# [Activity]
Could you set down exactly the lines of the data below, starting at the one that holds "(X P : HostState -> Prop) (m" and ending at the one that holds "M A) F X (P", both included, and only those?

# [Source material]
(* ===== verification/Hooks.v ===== *)
(** What a running contract can do: the operations of the contexts that the
    functions exported to WebAssembly ([src/vmhost/vmhooks],
    [src/vmhost/cryptoapi]) are composed of, and the hypothesis on wasmer that
    the theorems about nested executions rely on.

    The code of a contract is outside the repository.  It runs in a sandbox
    whose only way out is its imports, so whatever every operation preserves, a
    run of it preserves: [sandboxed]. *)
From S2P Require Import Prelude Errors Overflow Helpers Types State Logic Toy BigInt Runtime.
From S2P Require Import Output Metering Blockchain Transfers Storage Validator RuntimeExec.
From S2P Require Import Builtin AsyncCall.

#[local] Open Scope Z_scope.

Section Hooks.
Context `{Ext : Externals}.

(** [op_instance] is the code itself: it writes its memory, burns gas points
    and stops at breakpoints.  [op_bigInt] are the operations of the big-integer
    context, which change the numbers behind the handles. *)
Inductive hook_op : forall {A}, M A -> Prop :=
| op_read {A} (f : HostState -> A) : hook_op (gets f)
| op_instance f : hook_op (modify_instance f)
| op_bigInt f : hook_op (modify_bigInt (fun c => set_bi_values (f (bi_values c)) c))
| op_GetOne h : hook_op (bigInt_GetOne h)
| op_SetValue h v : hook_op (bigInt_SetValue h v)
| op_Put v : hook_op (bigInt_Put v)
| op_MemLoad offset length : hook_op (Runtime.MemLoad offset length)
| op_MemLoadMultiple offset lengths : hook_op (Runtime.MemLoadMultiple offset lengths)
| op_MemStore offset data : hook_op (Runtime.MemStore offset data)
| op_SetReadOnly b : hook_op (Runtime.SetReadOnly b)
| op_SetRuntimeBreakpointValue b : hook_op (Runtime.SetRuntimeBreakpointValue b)
| op_UseGas gas : hook_op (Metering.UseGas gas)
| op_GasLeft : hook_op Metering.GasLeft
| op_BoundGasLimit v : hook_op (Metering.BoundGasLimit v)
| op_WithFaultAndHost e b : hook_op (RuntimeExec.WithFaultAndHost e b)
| op_FailExecution e : hook_op (RuntimeExec.FailExecution e)
| op_SignalUserError m : hook_op (RuntimeExec.SignalUserError m)
| op_ExecuteAsyncCall a d v : hook_op (RuntimeExec.ExecuteAsyncCall a d v)
| op_AddAsyncContextCall i c : hook_op (RuntimeExec.AddAsyncContextCall i c)
| op_GetAsyncContext i : hook_op (RuntimeExec.GetAsyncContext i)
| op_modify_async_info f : hook_op (RuntimeExec.modify_async_info f)
| op_GetStorage k : hook_op (Storage.GetStorage k)
| op_GetStorageFromAddress a k : hook_op (Storage.GetStorageFromAddress a k)
| op_GetStorageUnmetered k : hook_op (Storage.GetStorageUnmetered k)
| op_SetStorage k v : hook_op (Storage.SetStorage k v)
| op_SetProtectedStorage k v : hook_op (Storage.SetProtectedStorage k v)
| op_Transfer d s gl gk v i t : hook_op (Transfer d s gl gk v i t)
| op_TransferESDT d s t n v i : hook_op (TransferESDT d s t n v i)
| op_WriteLog a t d : hook_op (WriteLog a t d)
| op_Finish d : hook_op (modify_output (Output.Finish d))
| op_GetBalance a : hook_op (Blockchain.GetBalance a)
| op_GetCode a : hook_op (Blockchain.GetCode a)
| op_BlockHash n : hook_op (Blockchain.BlockHash n)
| op_GetOwnerAddress : hook_op Blockchain.GetOwnerAddress
| op_IsSmartContract a : hook_op (Blockchain.IsSmartContract a)
| op_GetShardOfAddress a : hook_op (Blockchain.GetShardOfAddress a)
| op_AreInSameShard a b : hook_op (Blockchain.AreInSameShard a b)
| op_RevertToSnapshot snapshot : hook_op (Blockchain.RevertToSnapshot snapshot).

(** The stacks of the contexts, with what the operations of a contract leave
    alone. *)
Record frame := mkframe {
  fr_bigInt : list (gmap Z Z);
  fr_blockchain : list Z;
  fr_metering : list meteringState;
  fr_output : list VMOutput;
  fr_runtime : list runtimeState;
  fr_instances : list (option nat);
  fr_storage : list bytes;
  fr_address : bytes;
  fr_max : Z;
}.

Definition frame_of (st : HostState) : frame :=
  {| fr_bigInt := bi_stateStack (st_bigInt st);
     fr_blockchain := bc_stateStack (st_blockchain st);
     fr_metering := met_stateStack (st_metering st);
     fr_output := out_stateStack (st_output st);
     fr_runtime := rt_stateStack (st_runtime st);
     fr_instances := instanceStack (st_runtime st);
     fr_storage := sto_stateStack (st_storage st);
     fr_address := sto_address (st_storage st);
     fr_max := maxWasmerInstances (st_runtime st) |}.

(** An operation of the contexts: it leaves the frame alone and needs no fuel. *)
Class Local {A} (m : M A) : Prop := {
  local_keeps : Keeps (same frame_of) m;
  local_nofuel : NoFuel m;
}.

End Hooks.

Ltac head_of t := lazymatch t with ?f _ => head_of f | _ => t end.

(** Case analysis and instances, unfolding the operation otherwise. *)
Ltac keeps_deep := repeat first
  [ keeps_step
  | lazymatch goal with |- Keeps _ ?m => let h := head_of m in unfold h end ].
Ltac nofuel_deep := repeat first
  [ nofuel_step
  | lazymatch goal with |- NoFuel ?m => let h := head_of m in unfold h end ].
Ltac local_op := split; [keeps_deep | nofuel_deep].

Section Local.
Context `{Ext : Externals}.

#[export] Instance get_account_frame a : Keeps (same frame_of) (get_account a).
Proof.
  intros st. unfold get_account, Output.GetOutputAccount, same.
  by destruct (OutputAccounts (outputState (st_output st)) !! a).
Qed.

#[export] Instance bigInt_GetOne_frame h : Keeps (same frame_of) (bigInt_GetOne h).
Proof.
  intros st. unfold bigInt_GetOne, BigInt.GetOne, same.
  by destruct (bi_values (st_bigInt st) !! h).
Qed.

#[export] Instance bigInt_GetOne_nofuel h : NoFuel (bigInt_GetOne h).
Proof. intros st. unfold bigInt_GetOne. by destruct (BigInt.GetOne h (st_bigInt st)). Qed.

#[export] Instance bigInt_Put_frame v : Keeps (same frame_of) (bigInt_Put v).
Proof.
  intros st. unfold bigInt_Put, BigInt.Put, same. by destruct (BigInt.Put_loop _ _ _).
Qed.

#[export] Instance bigInt_Put_nofuel v : NoFuel (bigInt_Put v).
Proof. intros st. unfold bigInt_Put. by destruct (BigInt.Put v _) as [[]|]. Qed.

#[export] Instance modify_instance_frame f : Keeps (same frame_of) (modify_instance f).
Proof. keeps_deep. Qed.

#[export] Instance modify_account_frame a f : Keeps (same frame_of) (modify_account a f).
Proof.
  intros st. unfold modify_account, Output.update_account, same. cbn.
  by unfold Output.GetOutputAccount; destruct (OutputAccounts (outputState (st_output st)) !! a).
Qed.

#[export] Instance DeployCode_frame i : Keeps (same frame_of) (modify_output (Output.DeployCode i)).
Proof.
  intros st. unfold Output.DeployCode, Output.update_account, Output.GetOutputAccount, same.
  cbn. by destruct (OutputAccounts (outputState (st_output st)) !! cdi_ContractAddress i).
Qed.

#[export] Instance ProcessBuiltInFunction_frame i :
  Keeps (same frame_of) (Blockchain.ProcessBuiltInFunction i).
Proof.
  intros st. unfold Blockchain.ProcessBuiltInFunction.
  by destruct (bh_ProcessBuiltInFunction (st_world st) i).
Qed.

#[export] Instance ProcessBuiltInFunction_nofuel i : NoFuel (Blockchain.ProcessBuiltInFunction i).
Proof.
  intros st. unfold Blockchain.ProcessBuiltInFunction.
  by destruct (bh_ProcessBuiltInFunction (st_world st) i).
Qed.

#[export] Instance new_instance_frame inst :
  Keeps (same frame_of) (RuntimeExec.new_instance inst).
Proof. done. Qed.

#[export] Instance new_instance_nofuel inst : NoFuel (RuntimeExec.new_instance inst).
Proof. done. Qed.

#[export] Instance new_asyncContextInfo_frame info :
  Keeps (same frame_of) (Runtime.new_asyncContextInfo info).
Proof. done. Qed.

#[export] Instance new_asyncContextInfo_nofuel info : NoFuel (Runtime.new_asyncContextInfo info).
Proof. done. Qed.

Lemma AddToActiveState_stack o c c' r :
  Output.AddToActiveState o c = Some (c', r) -> out_stateStack c' = out_stateStack c.
Proof.
  unfold Output.AddToActiveState. intros (refund & _ & H)%bind_Some.
  apply bind_Some in H as ([lefts rights] & _ & [= <- _]). done.
Qed.

#[export] Instance add_to_active_state_frame o : Keeps (same frame_of) (add_to_active_state o).
Proof.
  intros st. unfold add_to_active_state, same.
  destruct (Output.AddToActiveState o (st_output st)) as [[c r]|] eqn:E; [|done].
  unfold frame_of. cbn. by rewrite (AddToActiveState_stack _ _ _ _ E).
Qed.

#[export] Instance add_to_active_state_nofuel o : NoFuel (add_to_active_state o).
Proof. intros st. unfold add_to_active_state. by repeat case_match. Qed.

Lemma MemLoadMultiple_loop_local offset lengths results :
  Keeps (same frame_of) (Runtime.MemLoadMultiple_loop offset lengths results) /\
  NoFuel (Runtime.MemLoadMultiple_loop offset lengths results).
Proof.
  revert offset results. induction lengths; intros offset results; cbn; [split; apply _|].
  split; [keeps_deep | nofuel_deep]; apply IHlengths.
Qed.

Lemma hook_op_local {A} (m : M A) : hook_op m -> Local m.
Proof.
  destruct 1; solve [split; apply MemLoadMultiple_loop_local | local_op].
Qed.
End Local.

(** ** Triples

    [ends_in F X P m Q]: a run of [m] from a state with [P] ends in a state with
    [Q] when it returns and in one with [X] when it panics; the fuel can only run
    out when [F].  [triple] says nothing of a panic, which ends the transaction. *)

Section Triple.
Context `{Ext : Externals}.

Definition ends_in {A} (F : Prop) (X P : HostState -> Prop) (m : M A)
    (Q : A -> HostState -> Prop) : Prop :=
  forall st, P st ->
  match m st with
  | (st', Ret a) => Q a st'
  | (st', Panic) => X st'
  | (_, OutOfFuel) => F
  end.

Lemma ends_in_ret {A} (a : A) F X (P : HostState -> Prop) (Q : A -> HostState -> Prop) :
  (forall st, P st -> Q a st) -> ends_in F X P (mret a) Q.
Proof. intros H st HP. cbn. auto. Qed.

Lemma ends_in_bind {A B} (m : M A) (f : A -> M B) F X P Q R :
  ends_in F X P m Q -> (forall a, ends_in F X (Q a) (f a) R) -> ends_in F X P (m ≫= f) R.
Proof.
  intros Hm Hf st HP. cbv [mbind M_bind]. specialize (Hm st HP).
  destruct (m st) as [st' [a| |]]; [by apply Hf | done..].
Qed.

Lemma ends_in_panic {A} F (X P : HostState -> Prop) (Q : A -> HostState -> Prop) :
  (forall st, P st -> X st) -> ends_in F X P panic Q.
Proof. intros H st HP. cbn. auto. Qed.

Lemma ends_in_pre {A} (m : M A) F X (P P' : HostState -> Prop) Q :
  ends_in F X P' m Q -> (forall st, P st -> P' st) -> ends_in F X P m Q.
Proof. intros Hm HP st H. apply Hm; auto. Qed.

Lemma ends_in_post {A} (m : M A) F X P (Q Q' : A -> HostState -> Prop) :
  ends_in F X P m Q' -> (forall a st, Q' a st -> Q a st) -> ends_in F X P m Q.
Proof.
  intros Hm HQ st H. specialize (Hm st H). destruct (m st) as [st' []]; auto.
Qed.

Definition triple {A} (F : Prop) (P : HostState -> Prop) (m : M A)
    (Q : A -> HostState -> Prop) : Prop := ends_in F (fun _ => True) P m Q.

Lemma triple_ret {A} (a : A) F (P : HostState -> Prop) (Q : A -> HostState -> Prop) :
  (forall st, P st -> Q a st) -> triple F P (mret a) Q.
Proof. apply ends_in_ret. Qed.

Lemma triple_bind {A B} (m : M A) (f : A -> M B) F P Q R :
  triple F P m Q -> (forall a, triple F (Q a) (f a) R) -> triple F P (m ≫= f) R.
Proof. apply ends_in_bind. Qed.

Lemma triple_pre {A} (m : M A) F (P P' : HostState -> Prop) Q :
  triple F P' m Q -> (forall st, P st -> P' st) -> triple F P m Q.
Proof. apply ends_in_pre. Qed.

Lemma triple_pure {A} (m : M A) F P (phi : Prop) Q :
  (phi -> triple F P m Q) -> triple F (fun st => P st /\ phi) m Q.
Proof. intros Hm st [H Hphi]. by apply Hm. Qed.

Lemma triple_post {A} (m : M A) F P (Q Q' : A -> HostState -> Prop) :
  triple F P m Q' -> (forall a st, Q' a st -> Q a st) -> triple F P m Q.
Proof. apply ends_in_post. Qed.

Lemma triple_fuel {A} (m : M A) (F F' : Prop) P Q :
  triple F' P m Q -> (F' -> F) -> triple F P m Q.
Proof. intros Hm HF st H. specialize (Hm st H). destruct (m st) as [st' []]; auto. Qed.

Lemma triple_with_defer {A B} (body : M A) (d : option A -> M B) F P Q R :
  triple F P body Q -> NoFuel (d None) -> (forall a, triple F (Q a) (d (Some a)) R) ->
  triple F P (with_defer body d) R.
Proof.
  intros Hb Hn Hd st HP. unfold with_defer. specialize (Hb st HP).
  destruct (body st) as [st' [a| |]]; [by apply Hd | | done].
  specialize (Hn st'). destruct (d None st') as [st'' []]; done.
Qed.

Lemma triple_for_each_err {A} (l : list A) (f : A -> M (option error)) F (P : HostState -> Prop) :
  (forall a, triple F P (f a) (fun _ => P)) -> triple F P (for_each_err l f) (fun _ => P).
Proof.
  intros Hf. induction l as [|a l IH]; cbn; [by apply triple_ret|].
  eapply triple_bind; [apply Hf|]. intros [e|]; [by apply triple_ret | exact IH].
Qed.

Lemma triple_deref {A} (o : option A) F (P : HostState -> Prop) :
  triple F P (deref o) (fun _ => P).
Proof. destruct o; [by apply triple_ret | done]. Qed.

(** The states with a given frame. *)
Definition framed (c : frame) (st : HostState) : Prop := frame_of st = c.

Lemma triple_local {A} (m : M A) F c : Local m -> triple F (framed c) m (fun _ => framed c).
Proof.
  intros [Hk Hn] st Hc. specialize (Hk st). specialize (Hn st). unfold same, framed in *.
  destruct (m st) as [st' []]; cbn in *; [congruence | done..].
Qed.

(** The operations of the host that execute contracts keep [P]. *)
Record api_ends_in (F : Prop) (X P : HostState -> Prop) (api : HostAPI) : Prop := {
  api_dest i : ends_in F X P (api_ExecuteOnDestContext api i) (fun _ => P);
  api_same i : ends_in F X P (api_ExecuteOnSameContext api i) (fun _ => P);
  api_create i : ends_in F X P (api_CreateNewContract api i) (fun _ => P);
}.

Definition api_triple (F : Prop) (P : HostState -> Prop) (api : HostAPI) : Prop :=
  api_ends_in F (fun _ => True) P api.

(** The hypothesis on wasmer: the code of a contract acts on the host through
    its imports only, so that what all of these keep, it keeps - also when it
    panics, where the states with [P] are among those with [X]. *)
Definition sandboxed (wasm : HostAPI -> bytes -> M (option error)) : Prop :=
  forall api f F (X P : HostState -> Prop),
    (forall st, P st -> X st) ->
    (forall A (m : M A), hook_op m -> ends_in F X P m (fun _ => P)) ->
    api_ends_in F X P api ->
    ends_in F X P (wasm api f) (fun _ => P).

End Triple.

(** Derives [triple F (framed c) m (fun _ => framed c)]: the calls of other
    contracts by hypothesis, everything else is an operation of the contexts. *)
Ltac triple_step :=
  first
    [ eassumption
    | lazymatch goal with
      | |- triple _ _ (mret _) _ => by apply triple_ret
      | |- triple _ _ (deref _) _ => apply triple_deref
      | |- triple _ _ (mbind _ _) _ => eapply triple_bind; [|intros ?]
      | |- triple _ _ (for_each_err _ _) _ => apply triple_for_each_err; intros ?
      | |- triple _ _ (match ?x with _ => _ end) _ => destruct x
      | |- triple _ _ (let _ := _ in _) _ => cbv zeta
      end
    | apply triple_local; solve [local_op] ].
(* ===== verification/BigIntProps.v ===== *)
(** What the operations on big integers exported to WebAssembly compute
    (definitions in [BigIntOps] and [SmallIntOps]). *)
From S2P Require Import Prelude Errors Overflow Helpers Types State Logic Toy BigInt Runtime.
From S2P Require Import Output Metering Blockchain Transfers Storage RuntimeExec Builtin Memory.
From S2P Require Import VMHooks BaseOps BigIntOps SmallIntOps Hooks HookRuns BaseOpsProps.

#[local] Open Scope Z_scope.

Section Numbers.
Context `{Ext : Externals}.

(** The number behind a handle; a handle not used yet has 0. *)
Definition number (st : HostState) (handle : Z) : Z :=
  default 0 (bi_values (st_bigInt st) !! handle).

(** Naming a handle creates it. *)
Definition touch (values : gmap Z Z) (handle : Z) : gmap Z Z :=
  match values !! handle with Some _ => values | None => <[handle := 0]> values end.

Definition touched (handles : list Z) (st : HostState) : HostState :=
  set_st_bigInt
    (set_bi_values (foldl touch (bi_values (st_bigInt st)) handles) (st_bigInt st)) st.

(** [st'] is [st] with the handles of the operation in use, [value] behind the
    destination, and gas paid. *)
Definition wrote (destination value : Z) (handles : list Z) (st st' : HostState) : Prop :=
  exists st1, st1 = touched handles st /\
    paid (set_st_bigInt (BigInt.SetValue destination value (st_bigInt st1)) st1) st'.

(** [m] returns with [value] behind the destination. *)
Definition computes (m : M unit) (destination value : Z) (handles : list Z) (st : HostState) :
    Prop :=
  exists st', m st = (st', Ret tt) /\ wrote destination value handles st st'.

(** [m] fails the execution and writes no number. *)
Definition fails_with (m : M unit) (e : error) (handles : list Z) (st : HostState) : Prop :=
  exists st', m st = (st', Ret tt) /\ failed_with e (touched handles st) st'.

(** ** Lemmas *)

Lemma number_touched handles st h : number (touched handles st) h = number st h.
Proof.
  unfold number, touched. cbn. generalize (bi_values (st_bigInt st)) as m.
  induction handles as [|h' handles IH]; intros m; cbn; [done|]. rewrite IH. unfold touch.
  destruct (m !! h') eqn:E; [done|].
  destruct (decide (h' = h)) as [->|]; [by rewrite lookup_insert_eq, E | by rewrite lookup_insert_ne].
Qed.

Lemma number_wrote st st' destination value handles :
  wrote destination value handles st st' -> number st' destination = value.
Proof.
  intros (st1 & _ & Hp). unfold number. rewrite (paid_bigInt _ _ Hp). cbn.
  by rewrite lookup_insert_eq.
Qed.

Lemma number_wrote_ne st st' destination value handles h :
  wrote destination value handles st st' -> h <> destination -> number st' h = number st h.
Proof.
  intros (st1 & -> & Hp) Hne. rewrite <- (number_touched handles st h). unfold number.
  rewrite (paid_bigInt _ _ Hp). cbn. by rewrite lookup_insert_ne.
Qed.

Lemma live_bigInt c st : live st -> live (set_st_bigInt c st).
Proof. intros (h & inst & Hr). by exists h, inst. Qed.

Lemma GetOne_touched st h :
  bigInt_GetOne h st = (touched [h] st, Ret (number st h)).
Proof.
  unfold bigInt_GetOne, BigInt.GetOne, touched, touch, number. cbn.
  destruct (bi_values (st_bigInt st) !! h); cbn; [|done].
  f_equal. by destruct st as [[]].
Qed.

Lemma GetThree_touched st h1 h2 h3 :
  bigInt_GetThree h1 h2 h3 st =
    (touched [h1; h2; h3] st, Ret (number st h1, number st h2, number st h3)).
Proof.
  unfold bigInt_GetThree.
  rewrite (bind_run _ _ _ _ _ (GetOne_touched st h1)).
  rewrite (bind_run _ _ _ _ _ (GetOne_touched _ h2)).
  rewrite (bind_run _ _ _ _ _ (GetOne_touched _ h3)).
  rewrite !number_touched. done.
Qed.

Lemma GetTwo_touched st h1 h2 :
  bigInt_GetTwo h1 h2 st = (touched [h1; h2] st, Ret (number st h1, number st h2)).
Proof.
  unfold bigInt_GetTwo.
  rewrite (bind_run _ _ _ _ _ (GetOne_touched st h1)).
  rewrite (bind_run _ _ _ _ _ (GetOne_touched _ h2)).
  by rewrite !number_touched.
Qed.

Lemma paid_touched st st1 handles :
  paid st st1 -> paid (touched handles st) (touched handles st1).
Proof.
  intros Hp. pose proof (paid_bigInt _ _ Hp) as Hb. unfold touched.
  split; [by apply live_bigInt, (paid_live _ _ Hp) | exact (paid_memory _ _ Hp) |].
  rewrite Hb. pose proof (paid_forget _ _ Hp) as Hf. destruct st, st1. cbn in *.
  unfold forget in *. cbn in *. by simplify_eq.
Qed.

(** The operands of a binary operation: paid for, and read before anything is
    written. *)
Lemma binary_operands {A} price (values : Z -> Z -> Z -> list Z) (k : Z -> Z -> M A)
    st destination op1 op2 :
  live st ->
  exists st1, paid (touched [destination; op1; op2] st) st1 /\
    (use_bigInt price ;;
     '(dest, a, b) ← bigInt_GetThree destination op1 op2;
     useExtraGasForOperations (values dest a b) ;; k a b) st = k (number st op1) (number st op2) st1.
Proof.
  intros Hl. destruct (use_bigInt_paid st price Hl) as (st1 & H1 & Hp1).
  rewrite (bind_run _ _ _ _ _ H1), (bind_run _ _ _ _ _ (GetThree_touched _ _ _ _)).
  match goal with |- context [(_ ← useExtraGasForOperations ?vs; _) ?s] =>
    destruct (useExtraGasForOperations_paid s vs) as (st2 & H2 & Hp2) end.
  { apply live_bigInt, (paid_live _ _ Hp1). }
  rewrite (bind_run _ _ _ _ _ H2). exists st2.
  split; [eapply paid_trans; [by apply paid_touched | done]|].
  unfold number. by rewrite (paid_bigInt _ _ Hp1).
Qed.

Lemma unary_operands {A} price (values : Z -> Z -> list Z) (k : Z -> M A) st destination op :
  live st ->
  exists st1, paid (touched [destination; op] st) st1 /\
    (use_bigInt price ;;
     '(dest, a) ← bigInt_GetTwo destination op;
     useExtraGasForOperations (values dest a) ;; k a) st = k (number st op) st1.
Proof.
  intros Hl. destruct (use_bigInt_paid st price Hl) as (st1 & H1 & Hp1).
  rewrite (bind_run _ _ _ _ _ H1), (bind_run _ _ _ _ _ (GetTwo_touched _ _ _)).
  match goal with |- context [(_ ← useExtraGasForOperations ?vs; _) ?s] =>
    destruct (useExtraGasForOperations_paid s vs) as (st2 & H2 & Hp2) end.
  { apply live_bigInt, (paid_live _ _ Hp1). }
  rewrite (bind_run _ _ _ _ _ H2). exists st2.
  split; [eapply paid_trans; [by apply paid_touched | done]|].
  unfold number. by rewrite (paid_bigInt _ _ Hp1).
Qed.

Lemma SetValue_wrote st st1 handles destination value :
  paid (touched handles st) st1 ->
  exists st', bigInt_SetValue destination value st1 = (st', Ret tt) /\
    wrote destination value handles st st'.
Proof.
  intros Hp. eexists. split; [reflexivity|]. eexists. split; [reflexivity|].
  pose proof (paid_bigInt _ _ Hp) as Hb. cbn -[touched] in *.
  split; [by apply live_bigInt, (paid_live _ _ Hp) | exact (paid_memory _ _ Hp) |].
  rewrite Hb. pose proof (paid_forget _ _ Hp) as Hf. destruct st, st1. cbn in *.
  unfold forget in *. cbn in *. by simplify_eq.
Qed.

Lemma wrote_paid st st1 st2 destination value handles :
  wrote destination value handles st st1 -> paid st1 st2 -> wrote destination value handles st st2.
Proof.
  intros (st0 & H0 & Hp) Hp'. exists st0. split; [done | by eapply paid_trans].
Qed.

(** A shift pays for its result after it has written it. *)
Lemma shifted_wrote st st1 handles destination value :
  paid (touched handles st) st1 ->
  exists st', (bigInt_SetValue destination value ;; useExtraGasForOperations [value]) st1 =
      (st', Ret tt) /\ wrote destination value handles st st'.
Proof.
  intros Hp. destruct (SetValue_wrote st st1 handles destination value Hp) as (st2 & H2 & Hw).
  rewrite (bind_run _ _ _ _ _ H2). pose proof Hw as (st0 & _ & Hp2).
  destruct (useExtraGasForOperations_paid st2 [value] (paid_live _ _ Hp2)) as (st3 & H3 & Hp3).
  exists st3. split; [done | by eapply wrote_paid].
Qed.

Lemma fault_touched (st st1 : HostState) handles e :
  paid (touched handles st) st1 ->
  exists st', fault e st1 = (st', Ret tt) /\ failed_with e (touched handles st) st'.
Proof.
  intros Hp. destruct (fault_run st1 e (paid_live _ _ Hp)) as (st' & H & Hf).
  exists st'. unfold fault. rewrite (bind_run _ _ _ _ _ H). split; [done|].
  by apply (failed_paid _ _ st1).
Qed.

(** What is left to show of an operation once its operands are read. *)
Lemma binary_op price (values : Z -> Z -> Z -> list Z) (k : Z -> Z -> M unit)
    st destination op1 op2 (R : HostState -> Prop) :
  live st ->
  (forall st1, paid (touched [destination; op1; op2] st) st1 ->
     exists st', k (number st op1) (number st op2) st1 = (st', Ret tt) /\ R st') ->
  exists st',
    (use_bigInt price ;;
     '(dest, a, b) ← bigInt_GetThree destination op1 op2;
     useExtraGasForOperations (values dest a b) ;; k a b) st = (st', Ret tt) /\ R st'.
Proof.
  intros Hl HR.
  destruct (binary_operands price values k st destination op1 op2 Hl) as (st1 & Hp & ->). auto.
Qed.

# [Solution for this task]
Definition ends_in {A} (F : Prop) (X P : HostState -> Prop) (m : M A)
    (Q : A -> HostState -> Prop) : Prop :=
  forall st, P st ->
  match m st with
  | (st', Ret a) => Q a st'
  | (st', Panic) => X st'
  | (_, OutOfFuel) => F
  end.

Lemma ends_in_ret {A} (a : A) F X (P : HostState -> Prop) (Q : A -> HostState -> Prop) :
  (forall st, P st -> Q a st) -> ends_in F X P (mret a) Q.
Proof. intros H st HP. cbn. auto. Qed.

Lemma ends_in_bind {A B} (m : M A) (f : A -> M B) F X P Q R :
  ends_in F X P m Q -> (forall a, ends_in F X (Q a) (f a) R) -> ends_in F X P (m ≫= f) R.
Proof.
  intros Hm Hf st HP. cbv [mbind M_bind]. specialize (Hm st HP).
  destruct (m st) as [st' [a| |]]; [by apply Hf | done..].
Qed.

Lemma ends_in_panic {A} F (X P : HostState -> Prop) (Q : A -> HostState -> Prop) :
  (forall st, P st -> X st) -> ends_in F X P panic Q.
Proof. intros H st HP. cbn. auto. Qed.

Lemma ends_in_pre {A} (m : M A) F X (P P' : HostState -> Prop) Q :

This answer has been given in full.